袁思明一阵说,褚昱心里一阵乱跳,幸而他一向喜怒不形于色,所以面上依然保持镇定从容,只在那儿沉默不语地喝酒,袁思明看了一眼阿德,阿德会意,接过话说道:“少爷这话说得有理,若是喜欢一个女子,自然见不得其他男子打听她的消息,心里恨不能将打听消息的男子痛打一顿,好让这人知难而退。”刚说完,忽然想起自己对张子鱼颇有些好感,前几日还曾向褚昱打听过她的喜好,褚昱当时脸色便有些不好看,对自己的回答也极是敷衍,现在才回过味来,冷汗直往下冒,幸而当初自己没有死缠烂打,要不然早已被打得在床上起不来,哪还有机会在这儿喝酒赏月,此时褚昱正好瞟了一眼他,阿德赶紧低头为他们斟酒,头上的冷汗冒得更多了,连为褚昱斟酒的手也开始微微颤抖。

褚昱心中烦闷,又是痛饮了几杯酒,眼见一壶酒见底,阿德起身去拿酒,袁思明见褚昱的神情,猜测他此刻内心应是极度痛苦纠结,正如当初自己对简月璃一般爱不能又离不了,却不知道褚昱心中害怕的又是什么,担心的又是什么,苦恼的又是什么,不过,这种事情说到底都是要靠自己才能想透彻,于是等阿德拿了酒来,又陪他饮了两杯,就带着阿德走了,自留下褚昱在那儿喝酒。

喝得多了,褚昱脑中反而逐渐清晰起来,过往一直不愿承认的事实如今浮出水面,曾经一切难以解释的心绪和言行也找到了答案,原来,这便是自己不敢也不曾拥有过的感情,就好似毫无缺口的内心硬是破开了一个大洞,却又被这莫名的情感给填补完整了,这种感情,这个人,不知何时已然和自己的心融为了一体,再也无法剥离开了。

可是,褚昱痛苦地闭上了眼睛,自己的身份,自己的誓言,自己的责任,那历历在目惨痛的过往,那依然关在冷宫中等待自己去拯救的亲人,还有这因为君王专宠无为而千疮百孔的天下,这些早已注定他不该拥有这样的情感,若是他也动了情,那和他的父亲,那个拿着爱情当借口胡作非为的男人又有什么区别。

想及此处,褚昱拿起身边的剑,一路来到张子鱼房间的窗下,抬头看去,窗户朝外开着,里面一片黑暗,想来她已经睡了,褚昱轻轻一点脚尖,便跃上窗户翻身进了张子鱼的房间,此刻月光正好照着房间,里面一切都清晰可见,她已酣然入睡,脸上染着一层淡淡的银色,嘴角微微弯着,好似梦到了什么有趣的事情,正在抿嘴偷笑。

褚昱站在床前看了她一会儿,他一直想靠近她却又一直在回避她,正如他对自己的感情一样,一直在探寻真相却又一直在逃避事实,现在,已是避无可避了,那就面对现实吧。褚昱缓缓抽出利剑,而后将剑锋指在张子鱼的咽喉处,只需轻轻一划,便可悄无声息地结束她的性命。

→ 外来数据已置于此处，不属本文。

(** [setupAuthProviders] on any handler, read as two runs of
    [registerAll] that start from the maps the handler has. *)
Lemma setupAuthProviders_eq h :
  setupAuthProviders h =
  match url_Parse (common.ExternalUrl (config h)) with
  | Err err => (h, Some (errors.WithMessage err "failed to parse external url"))
  | Ok extUrl =>
    match registerAll entry_key (entry_build extUrl) entry_failed (entries (config h))
            (oauthAuthenticators h) with
    | (m, Some err) => (with_oauthAuthenticators h m, Some err)
    | (m, None) =>
      match registerAll ldap_key NewLdapAuthenticator ldap_failed
              (common.Ldap (config h)) (ldapAuthenticators h) with
      | (m', e) => (with_ldapAuthenticators (with_oauthAuthenticators h m) m', e)
      end
    end
  end.
Proof.
  unfold setupAuthProviders, entries.
  destruct (url_Parse _) as [extUrl|err]; [|done].
  rewrite (setupOpenIDConnect_eq extUrl).
  rewrite (registerAll_app _ _ _ (inl <$> common.OpenIDConnect (config h))
             (inr <$> common.OAuth (config h))).
  destruct (registerAll _ _ _ (inl <$> _) _) as [m1 [e1|]]; simpl; [done|].
  rewrite (setupOAuth_eq extUrl).
  destruct (registerAll _ _ _ (inr <$> _) _) as [m2 [e2|]]; simpl; [done|].
  rewrite setupLdap_eq.
  destruct (registerAll _ _ _ _ _) as [m3 e3]; simpl; done.
Qed.

(** X1.  [setupAuthProviders] never removes or replaces an authenticator:
    whatever it returns, every identifier that the handler had registered
    is still registered with the same authenticator, and the configuration,
    the session store and the backend are the ones the handler had. *)
Theorem setupAuthProviders_keeps h h' (e : option error) :
  setupAuthProviders h = (h', e) →
  (∀ k a, oauthAuthenticators h !! k = Some a → oauthAuthenticators h' !! k = Some a)
  ∧ (∀ k a, ldapAuthenticators h !! k = Some a → ldapAuthenticators h' !! k = Some a)
  ∧ config h' = config h ∧ session h' = session h ∧ backend h' = backend h.
Proof.
  rewrite setupAuthProviders_eq.
  destruct (url_Parse _) as [extUrl|err]; [|by intros [= <- _]].
  destruct (registerAll _ _ _ (entries _) _) as [m [err|]] eqn:Hrun.
  - intros [= <- _]. simpl. repeat split; [|done].
    apply (registerAll_preserves _ _ _ _ _ _ _ Hrun).
  - destruct (registerAll _ _ _ (common.Ldap _) _) as [m' e'] eqn:Hrun'.
    intros [= <- _]. simpl. repeat split.
    + apply (registerAll_preserves _ _ _ _ _ _ _ Hrun).
    + apply (registerAll_preserves _ _ _ _ _ _ _ Hrun').
Qed.

End SetupMore.

Section NewHandlerMore.
Context `{Collaborators}.
Context {User : Type}.
Implicit Types (cfg : common.Config) (b : core.Backend User).

Lemma NewHandler_Ok_inv cfg b h :
  NewHandler cfg b = Ok h →
  ∃ extUrl,
    url_Parse (common.ExternalUrl cfg) = Ok extUrl
    ∧ registerAll entry_key (entry_build extUrl) entry_failed (entries cfg) ∅ =
      (oauthAuthenticators h, None)
    ∧ registerAll ldap_key NewLdapAuthenticator ldap_failed (common.Ldap cfg) ∅ =
      (ldapAuthenticators h, None)
    ∧ h = {| config := cfg; session := GinSessionStore "wgPortalSession";
             backend := b; oauthAuthenticators := oauthAuthenticators h;
             ldapAuthenticators := ldapAuthenticators h |}.
Proof.
  intros Hnew. rewrite NewHandler_eq in Hnew.
  destruct (url_Parse _) as [extUrl|err] eqn:Hurl; [|done].
  destruct (registerAll _ _ _ (entries cfg) _) as [m [err|]] eqn:Hrun; [done|].
  destruct (registerAll _ _ _ (common.Ldap cfg) _) as [m' [err|]] eqn:Hrun'; [done|].
  injection Hnew as <-. exists extUrl. done.
Qed.

(** X2.  A handler that [NewHandler] returns carries the configuration and
    the backend it was given, and its registry holds exactly the configured
    identifiers: the lower-cased provider names, which are pairwise
    different across the OIDC and OAuth lists, and the lower-cased LDAP URLs,
    which are pairwise different. *)
Theorem NewHandler_registry cfg b h :
  NewHandler cfg b = Ok h →
  config h = cfg ∧ backend h = b
  ∧ NoDup (entry_key <$> entries cfg)
  ∧ NoDup (ldap_key <$> common.Ldap cfg)
  ∧ (∀ k, is_Some (oauthAuthenticators h !! k) ↔ k ∈ entry_key <$> entries cfg)
  ∧ (∀ k, is_Some (ldapAuthenticators h !! k) ↔ k ∈ ldap_key <$> common.Ldap cfg).
Proof.
  intros Hnew. destruct (NewHandler_Ok_inv _ _ _ Hnew) as (extUrl & _ & Hrun & Hrun' & Hh).
  apply registerAll_None in Hrun as (Hnd & _ & Hdom).
  apply registerAll_None in Hrun' as (Hnd' & _ & Hdom').
  split; [by rewrite Hh|]. split; [by rewrite Hh|].
  split; [done|]. split; [done|]. split; intros k.
  - rewrite Hdom, lookup_empty. split; [intros [[? [=]]|?]; done | by right].
  - rewrite Hdom', lookup_empty. split; [intros [[? [=]]|?]; done | by right].
Qed.
(** Rounding a mantissa of 54 bits: one bit is shifted out first. *)
Lemma binary_round_aux_54 s q E l Q :
  Zpos (digits2_pos q) = 54 -> -1000 <= E <= 900 ->
  (let mrs := shr_1 (shr_record_of_loc (Zpos q) l) in
   round_nearest_even (shr_m mrs) (loc_of_shr_record mrs)) = Zpos Q ->
  Zpos (digits2_pos Q) = 53 ->
  binary_round_aux prec emax s (Zpos q) E l = S754_finite s Q (E + 1).
Proof.
  intros Hq HE Hround HQ. unfold binary_round_aux.
  unfold shr_fexp at 1. cbn [Zdigits2]. rewrite Hq.
  rewrite fexp_small by lia. replace (54 + E - 53 - E) with 1 by lia.
  cbn [shr SpecFloat.iter_pos]. cbv zeta in Hround. rewrite Hround.
  apply round_finish; [exact HQ | lia].
Qed.

(** The quotient of two numbers with mantissas of 53 bits is the number
    with a mantissa of 53 bits that is nearest to the exact quotient, the
    even one in a tie. *)
Lemma SFdiv_nearest s1 m1 e1 s2 m2 e2 :
  Zpos (digits2_pos m1) = 53 -> Zpos (digits2_pos m2) = 53 ->
  -900 <= e1 - e2 <= 900 ->
  exists Q E,
    SFdiv prec emax (S754_finite s1 m1 e1) (S754_finite s2 m2 e2)
    = S754_finite (xorb s1 s2) Q E /\
    (E = e1 - e2 - 53 \/ E = e1 - e2 - 52) /\
    2 ^ 52 <= Zpos Q < 2 ^ 53 /\
    nearestEven (Zpos m1 * 2 ^ (e1 - e2 - E)) (Zpos m2) (Zpos Q).
Proof.
  intros Hd1 Hd2 He.
  pose proof (digits_53_bounds m1 Hd1) as Hm1.
  pose proof (digits_53_bounds m2 Hd2) as Hm2.
  cbn [SFdiv]. unfold SFdiv_core_binary. cbn [Zdigits2]. rewrite Hd1, Hd2.
  replace (53 + e1 - (53 + e2)) with (e1 - e2) by lia.
  rewrite fexp_small by lia.
  rewrite Z.min_l by lia.
  replace (e1 - e2 - (e1 - e2 - 53)) with 53 by lia.
  rewrite Z.shiftl_mul_pow2 by lia.
  pose proof (Z_div_mod (Zpos m1 * 2 ^ 53) (Zpos m2) ltac:(lia)) as Hdiv.
  destruct (Z.div_eucl (Zpos m1 * 2 ^ 53) (Zpos m2)) as [q r].
  destruct Hdiv as [Heq Hr].
  assert (H53 : 2 ^ 53 = 9007199254740992) by reflexivity.
  assert (H52 : 2 ^ 52 = 4503599627370496) by reflexivity.
  rewrite H53 in *. rewrite H52 in *.
  assert (Hq : 4503599627370496 <= q < 18014398509481984) by nia.
  destruct q as [| q | q]; try lia.
  assert (Hdig : forall Q, 4503599627370496 <= Zpos Q < 9007199254740992 ->
                           Zpos (digits2_pos Q) = 53).
  { intros Q HQ. apply (digits_of_bounds Q 52); [lia |]. rewrite H52.
    change (2 ^ (52 + 1)) with 9007199254740992. exact HQ. }
  destruct (Z_lt_le_dec (Zpos q) 9007199254740992) as [Hsmall | Hlarge].
  - (* a quotient of 53 bits *)
    assert (Hround : exists Q, round_nearest_even (Zpos q) (new_location (Zpos m2) r) = Zpos Q /\
                               4503599627370496 <= Zpos Q < 9007199254740992 /\
                               nearestEven (Zpos m1 * 9007199254740992) (Zpos m2) (Zpos Q)).
    { assert (Hup : Zpos m2 <= 2 * r -> Zpos q + 1 < 9007199254740992).
      { intros Hhalf.
        destruct (Z_lt_le_dec (Zpos q + 1) 9007199254740992) as [Hok | Hover]; [exact Hok |].
        exfalso. assert (Hqv : Zpos q = 9007199254740991) by lia.
        rewrite Hqv in Heq. lia. }
      unfold nearestEven.
      destruct (new_location_spec (Zpos m2) r Hr)
        as [[-> Hr0] | [[-> [Hr0 Hlt]] | [[-> Hhalf] | [-> Hgt]]]];
        cbn [round_nearest_even].
      - exists q. split; [reflexivity |]. split; [lia |]. split; [lia | intros Htie; lia].
      - exists q. split; [reflexivity |]. split; [lia |]. split; [lia | intros Htie; lia].
      - destruct (Z.even (Zpos q)) eqn:Hev.
        + exists q. split; [reflexivity |]. split; [lia |].
          split; [lia | intros _; exact Hev].
        + exists (q + 1)%positive. split; [reflexivity |].
          specialize (Hup ltac:(lia)). split; [lia |].
          split; [lia |]. intros _.
          change (Z.pos (q + 1)) with (Z.pos q + 1). rewrite Z.even_add, Hev. reflexivity.
      - exists (q + 1)%positive. split; [reflexivity |].
        specialize (Hup ltac:(lia)). split; [lia |]. split; [lia | intros Htie; lia]. }
    destruct Hround as (Q & Hround & HQ & Hnear).
    exists Q, (e1 - e2 - 53). split.
    + apply binary_round_aux_53; [apply Hdig; lia | lia | exact Hround | apply Hdig; exact HQ].
    + split; [left; reflexivity |]. split; [exact HQ |].
      replace (e1 - e2 - (e1 - e2 - 53)) with 53 by lia. rewrite H53. exact Hnear.
  - (* a quotient of 54 bits *)
    assert (Hround : exists Q,
               (let mrs := shr_1 (shr_record_of_loc (Zpos q) (new_location (Zpos m2) r)) in
                round_nearest_even (shr_m mrs) (loc_of_shr_record mrs)) = Zpos Q /\
               4503599627370496 <= Zpos Q < 9007199254740992 /\
               nearestEven (Zpos m1 * 4503599627370496) (Zpos m2) (Zpos Q)).
    { unfold nearestEven.
      destruct q as [h | h |]; [| | lia].
      - (* the bit shifted out is 1 *)
        assert (Hh : Zpos h~1 = 2 * Zpos h + 1) by lia. rewrite Hh in Heq, Hq, Hlarge.
        assert (Hup : Zpos h + 1 < 9007199254740992).
        { destruct (Z_lt_le_dec (Zpos h + 1) 9007199254740992) as [Hok | Hover];
            [exact Hok |].
          exfalso. assert (Hhv : Zpos h = 9007199254740991) by lia.
          rewrite Hhv in Heq. lia. }
        destruct (new_location_spec (Zpos m2) r Hr)
          as [[-> Hr0] | [[-> [Hr0 Hlt]] | [[-> Hhalf] | [-> Hgt]]]];
          cbn [shr_record_of_loc shr_1 orb shr_m shr_r shr_s loc_of_shr_record
               round_nearest_even].
        + destruct (Z.even (Zpos h)) eqn:Hev.
          * exists h. split; [reflexivity |]. split; [lia |].
            split; [lia | intros _; exact Hev].
          * exists (h + 1)%positive. split; [reflexivity |]. split; [lia |].
            split; [lia |]. intros _.
            change (Z.pos (h + 1)) with (Z.pos h + 1). rewrite Z.even_add, Hev. reflexivity.
        + exists (h + 1)%positive. split; [reflexivity |]. split; [lia |].
          split; [lia | intros Htie; lia].
        + exists (h + 1)%positive. split; [reflexivity |]. split; [lia |].
          split; [lia | intros Htie; lia].
        + exists (h + 1)%positive. split; [reflexivity |]. split; [lia |].
          split; [lia | intros Htie; lia].
      - (* the bit shifted out is 0 *)
        assert (Hh : Zpos h~0 = 2 * Zpos h) by lia. rewrite Hh in Heq, Hq, Hlarge.
        destruct (new_location_spec (Zpos m2) r Hr)
          as [[-> Hr0] | [[-> [Hr0 Hlt]] | [[-> Hhalf] | [-> Hgt]]]];
          cbn [shr_record_of_loc shr_1 orb shr_m shr_r shr_s loc_of_shr_record
               round_nearest_even];
          exists h; (split; [reflexivity |]); (split; [lia |]);
          (split; [lia | intros Htie; lia]). }
    destruct Hround as (Q & Hround & HQ & Hnear).
    exists Q, (e1 - e2 - 53 + 1). split.
    + apply binary_round_aux_54; [| lia | exact Hround | apply Hdig; exact HQ].
      apply (digits_of_bounds q 53); [lia |].
      change (2 ^ 53) with 9007199254740992.
      change (2 ^ (53 + 1)) with 18014398509481984. lia.
    + split; [right; lia |]. split; [exact HQ |].
      replace (e1 - e2 - (e1 - e2 - 53 + 1)) with 52 by lia. rewrite H52. exact Hnear.
Qed.
(** When the first occurrence of [sep] is right after [pre], the first
    piece is [pre] and the scan goes on after the occurrence. *)
Lemma split_go_first sep pre rest cur :
  sep <> [] ->
  starts_none sep pre (sep ++ rest) = true ->
  split_go sep (pre ++ sep ++ rest) 0 cur
  = (cur ++ pre) :: split_go sep rest 0 [].
Proof.
  intros Hsep. revert cur. induction pre as [|c pre IH]; intros cur H.
  - destruct sep as [|d sep]; [congruence|].
    cbn [app split_go]. rewrite app_nil_r.
    change (startswith (d :: sep) (d :: sep ++ rest))
      with (startswith (d :: sep) ((d :: sep) ++ rest)).
    rewrite startswith_app. f_equal.
    replace (length (d :: sep) - 1) with (length sep) by (cbn; lia).
    apply split_go_skip.
  - cbn [starts_none] in H. apply andb_prop in H as [H1 H2].
    apply negb_true_iff in H1. cbn [app split_go]. cbn [app] in H1.
    rewrite H1, IH by assumption. now rewrite <- app_assoc.
Qed.

Lemma split_at_marker pre body :
  starts_none port_id_marker pre (port_id_marker ++ body) = true ->
  contains port_id_marker body = false ->
  py_split (pre ++ port_id_marker ++ body) port_id_marker = [pre; body].
Proof.
  intros H1 H2. unfold py_split.
  rewrite split_go_first by (assumption || discriminate).
  now rewrite split_go_absent.
Qed.

(** ** Dicts and renderings *)

Lemma str_eqb_eq a b : str_eqb a b = true <-> a = b.
Proof.
  unfold str_eqb. destruct (list_eq_dec ascii_dec a b); split; congruence.
Qed.

Lemma str_eqb_refl a : str_eqb a a = true.
Proof. now apply str_eqb_eq. Qed.

Lemma str_eqb_neq a b : a <> b -> str_eqb a b = false.
Proof.
  intro H. destruct (str_eqb a b) eqn:E; [|reflexivity].
  apply str_eqb_eq in E. contradiction.
Qed.

Lemma dict_get_set_same d k v : dict_get (dict_set d k v) k = Some v.
Proof.
  induction d as [|[k' v'] d IH]; cbn [dict_set dict_get].
  - now rewrite str_eqb_refl.
  - destruct (str_eqb k k') eqn:E; cbn [dict_get]; rewrite E; auto.
Qed.
(** * discordgpt: the response cycle of the Discord assistant

    A shallow embedding of [src/index.ts] (the [MessageCreate] handler and
    its helpers), with the catch block of the earlier variant of the handler
    and the input mapping of the oldest one, followed by the properties of
    the response orchestration loop.

    Conventions of the embedding:
    - a JavaScript string is the list of its UTF-16 code units, so that
      [length], [slice], [startsWith] and [trimStart] act as the source's;
    - the chat gateway (discord.js), the completion service (openai) and
      the attachment download are oracles over an abstract world state,
      threaded explicitly; every call to them is recorded in a trace;
    - a rejected promise or a thrown exception is a value of [Thrown];
    - the typing indicator ([setInterval]/[clearInterval]) is driven by
      wall-clock time and is not part of the trace. *)

From Stdlib Require Import String Ascii.
From Stdlib Require Import List ZArith NArith Lia Bool.
From Stdlib Require Import Permutation Sorted.
Import ListNotations.
Open Scope list_scope.

(** ** JavaScript strings *)

Module JS.

Definition code_unit := N.
Definition jsstring := list code_unit.
(** A switch: an instance of [FIFOQueue] or [PriorityQueue]. *)
Record switch := {
  sw_class : discipline;
  sw_name : string;
  sw_capacity : Z;
  sw_put_queue : put_queue_class;
  users : list request;
  queue : list request
}.

Definition set_users (u : list request) (sw : switch) : switch :=
  {| sw_class := sw_class sw; sw_name := sw_name sw;
     sw_capacity := sw_capacity sw; sw_put_queue := sw_put_queue sw;
     users := u; queue := queue sw |}.
Definition set_queue (q : list request) (sw : switch) : switch :=
  {| sw_class := sw_class sw; sw_name := sw_name sw;
     sw_capacity := sw_capacity sw; sw_put_queue := sw_put_queue sw;
     users := users sw; queue := q |}.

Global Instance switch_eq_dec : EqDecision switch.
Proof. solve_decision. Defined.

(** Where the generator [PC.request_http] is suspended, with the locals that
    are live there.  [left] counts the iterations of [range(NUM_REQUESTS)]
    still to come after the current one. *)
Inductive frame :=
  | AtStart
  | AtThink (left : nat)                                   (* line 35 *)
  | AtRequest (left : nat) (request_time : Z)
      (switch server : nat) (req : request)                 (* line 47 *)
  | AtService (left : nat) (request_time : Z)
      (switch server : nat) (req : request) (start_time : Z) (* line 57 *)
  | Finished.

Global Instance frame_eq_dec : EqDecision frame.
Proof. solve_decision. Defined.

Record PC := {
  pc_name : string;
  successful_requests : nat;
  pc_frame : frame
}.

(** Processes: the generator of PC [i], or a [handle_request] generator of
    server [srv] started by (and waited for by) PC [i]. *)
Inductive process :=
  | ProcPC (i : nat)
  | ProcHandle (srv i : nat).

Global Instance process_eq_dec : EqDecision process.
Proof. solve_decision. Defined.

(** Events of the kernel, each with the callbacks it carries in this program:
    [Initialize p] and [Timeout p] resume [p]; [Request sw r] resumes
    [req_proc r]; [Release sw r] runs [_trigger_put] of [sw];
    [Process (ProcHandle srv i)] resumes PC [i]; [Process (ProcPC i)] has no
    callback.  A [handle_request] generator has no live local worth a frame:
    it is woken by [Initialize] before its first statement and by [Timeout]
    at line 78. *)
Inductive event :=
  | Initialize (p : process)
  | Timeout (p : process)
  | Request (sw : nat) (r : request)
  | Release (sw : nat) (r : request)
  | Process (p : process).

Global Instance event_eq_dec : EqDecision event.
Proof. solve_decision. Defined.

(** An entry of [Environment._queue]: [(time, priority, eid, event)]. *)
Definition entry : Type := Z * Z * nat * event.
Definition URGENT : Z := 0.
Definition NORMAL : Z := 1.

Record stat := { queue_lengths : list nat; utilization : list Z }.

Global Instance stat_eq_dec : EqDecision stat.
Proof. solve_decision. Defined.
Definition empty_stat : stat := {| queue_lengths := []; utilization := [] |}.

(** One line of output of [handle_request]: PC name, server name, time. *)
Definition line : Type := string * string * Z.

Section Simulation.
Context `{R : RandomSource}.

Record state := {
  (* simpy.Environment *)
  env_now : Z;
  env_queue : list entry;
  env_eid : nat;
  (* the random module, and the supply of object identities *)
  rng : rng_state;
  next_id : nat;
  (* module-level objects *)
  http_servers : list string;
  switches : list switch;
  pcs : list PC;
  data_loss : by_discipline nat;
  latencies : by_discipline (list Z);
  delays : by_discipline (list Z);
  overall_latencies : list Z;
  overall_delays : list Z;
  switch_stats : gmap string stat;
  stdout : list line
}.

(** Assignment to one component of the state. *)
Definition set_env_now (v : Z) (s : state) : state :=
  {| env_now := v; env_queue := env_queue s; env_eid := env_eid s;
     rng := rng s; next_id := next_id s; http_servers := http_servers s;
     switches := switches s; pcs := pcs s; data_loss := data_loss s;
     latencies := latencies s; delays := delays s;
     overall_latencies := overall_latencies s;
     overall_delays := overall_delays s; switch_stats := switch_stats s;
     stdout := stdout s |}.
Definition set_env_queue (v : list entry) (s : state) : state :=
  {| env_now := env_now s; env_queue := v; env_eid := env_eid s;
     rng := rng s; next_id := next_id s; http_servers := http_servers s;
     switches := switches s; pcs := pcs s; data_loss := data_loss s;
     latencies := latencies s; delays := delays s;
     overall_latencies := overall_latencies s;
     overall_delays := overall_delays s; switch_stats := switch_stats s;
     stdout := stdout s |}.
Definition set_env_eid (v : nat) (s : state) : state :=
  {| env_now := env_now s; env_queue := env_queue s; env_eid := v;
     rng := rng s; next_id := next_id s; http_servers := http_servers s;
     switches := switches s; pcs := pcs s; data_loss := data_loss s;
     latencies := latencies s; delays := delays s;
     overall_latencies := overall_latencies s;
     overall_delays := overall_delays s; switch_stats := switch_stats s;
     stdout := stdout s |}.
Definition set_rng (v : rng_state) (s : state) : state :=
  {| env_now := env_now s; env_queue := env_queue s; env_eid := env_eid s;
     rng := v; next_id := next_id s; http_servers := http_servers s;
     switches := switches s; pcs := pcs s; data_loss := data_loss s;
     latencies := latencies s; delays := delays s;
     overall_latencies := overall_latencies s;
     overall_delays := overall_delays s; switch_stats := switch_stats s;
     stdout := stdout s |}.
Definition set_next_id (v : nat) (s : state) : state :=
  {| env_now := env_now s; env_queue := env_queue s; env_eid := env_eid s;
     rng := rng s; next_id := v; http_servers := http_servers s;
     switches := switches s; pcs := pcs s; data_loss := data_loss s;
     latencies := latencies s; delays := delays s;
     overall_latencies := overall_latencies s;
     overall_delays := overall_delays s; switch_stats := switch_stats s;
     stdout := stdout s |}.
Definition set_switches (v : list switch) (s : state) : state :=
  {| env_now := env_now s; env_queue := env_queue s; env_eid := env_eid s;
     rng := rng s; next_id := next_id s; http_servers := http_servers s;
     switches := v; pcs := pcs s; data_loss := data_loss s;
     latencies := latencies s; delays := delays s;
     overall_latencies := overall_latencies s;
     overall_delays := overall_delays s; switch_stats := switch_stats s;
     stdout := stdout s |}.
Definition set_pcs (v : list PC) (s : state) : state :=
  {| env_now := env_now s; env_queue := env_queue s; env_eid := env_eid s;
     rng := rng s; next_id := next_id s; http_servers := http_servers s;
     switches := switches s; pcs := v; data_loss := data_loss s;
     latencies := latencies s; delays := delays s;
     overall_latencies := overall_latencies s;
     overall_delays := overall_delays s; switch_stats := switch_stats s;
     stdout := stdout s |}.
Definition set_data_loss (v : by_discipline nat) (s : state) : state :=
  {| env_now := env_now s; env_queue := env_queue s; env_eid := env_eid s;
     rng := rng s; next_id := next_id s; http_servers := http_servers s;
     switches := switches s; pcs := pcs s; data_loss := v;
     latencies := latencies s; delays := delays s;
     overall_latencies := overall_latencies s;
     overall_delays := overall_delays s; switch_stats := switch_stats s;
     stdout := stdout s |}.
Definition set_latencies (v : by_discipline (list Z)) (s : state) : state :=
  {| env_now := env_now s; env_queue := env_queue s; env_eid := env_eid s;
     rng := rng s; next_id := next_id s; http_servers := http_servers s;
     switches := switches s; pcs := pcs s; data_loss := data_loss s;
     latencies := v; delays := delays s;
     overall_latencies := overall_latencies s;
     overall_delays := overall_delays s; switch_stats := switch_stats s;
     stdout := stdout s |}.
Definition set_delays (v : by_discipline (list Z)) (s : state) : state :=
  {| env_now := env_now s; env_queue := env_queue s; env_eid := env_eid s;
     rng := rng s; next_id := next_id s; http_servers := http_servers s;
     switches := switches s; pcs := pcs s; data_loss := data_loss s;
     latencies := latencies s; delays := v;
     overall_latencies := overall_latencies s;
     overall_delays := overall_delays s; switch_stats := switch_stats s;
     stdout := stdout s |}.
Definition set_overall_latencies (v : list Z) (s : state) : state :=
  {| env_now := env_now s; env_queue := env_queue s; env_eid := env_eid s;
     rng := rng s; next_id := next_id s; http_servers := http_servers s;
     switches := switches s; pcs := pcs s; data_loss := data_loss s;
     latencies := latencies s; delays := delays s; overall_latencies := v;
     overall_delays := overall_delays s; switch_stats := switch_stats s;
     stdout := stdout s |}.
Definition set_overall_delays (v : list Z) (s : state) : state :=
  {| env_now := env_now s; env_queue := env_queue s; env_eid := env_eid s;
     rng := rng s; next_id := next_id s; http_servers := http_servers s;
     switches := switches s; pcs := pcs s; data_loss := data_loss s;
     latencies := latencies s; delays := delays s;
     overall_latencies := overall_latencies s; overall_delays := v;
     switch_stats := switch_stats s; stdout := stdout s |}.
Definition set_switch_stats (v : gmap string stat) (s : state) : state :=
  {| env_now := env_now s; env_queue := env_queue s; env_eid := env_eid s;
     rng := rng s; next_id := next_id s; http_servers := http_servers s;
     switches := switches s; pcs := pcs s; data_loss := data_loss s;
     latencies := latencies s; delays := delays s;
     overall_latencies := overall_latencies s;
     overall_delays := overall_delays s; switch_stats := v;
     stdout := stdout s |}.
Definition set_stdout (v : list line) (s : state) : state :=
  {| env_now := env_now s; env_queue := env_queue s; env_eid := env_eid s;
     rng := rng s; next_id := next_id s; http_servers := http_servers s;
     switches := switches s; pcs := pcs s; data_loss := data_loss s;
     latencies := latencies s; delays := delays s;
     overall_latencies := overall_latencies s;
     overall_delays := overall_delays s; switch_stats := switch_stats s;
     stdout := v |}.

张子鱼犹在睡梦中,丝毫不知道自己的生死就在褚昱的一念之间,褚昱看着她,拿剑的手却半天没有动,究竟是什么时候,褚昱问自己,究竟是什么时候自己把她放在了心里,是茅草屋中她做饭他烧火的时候,是遇到河匪时她为了保护自己被打下河的时候,还是在树林中自己将她一把抱到马上逃跑的时候?或者,是更早的时候,那时在慧光寺里萧安刚禀报完张子鱼坎坷的经历,而自己脑中浮现的却是她乐观活泼的样子。

褚昱苦笑了一声,什么时候已经不重要了,只要杀了张子鱼,他就不需要再做任何艰难的选择,从此余生都可以全力去做自己要做的事情,只要杀了张子鱼,他以后就再也不用担心会对其他女子动情,既然能亲手将第一个喜爱之人狠心杀死,那么,从此任何女子都不会再真正进入他的心里,杀了张子鱼,是上天给他的一个考验,是他迈向合格的无情的帝王之路的第一步。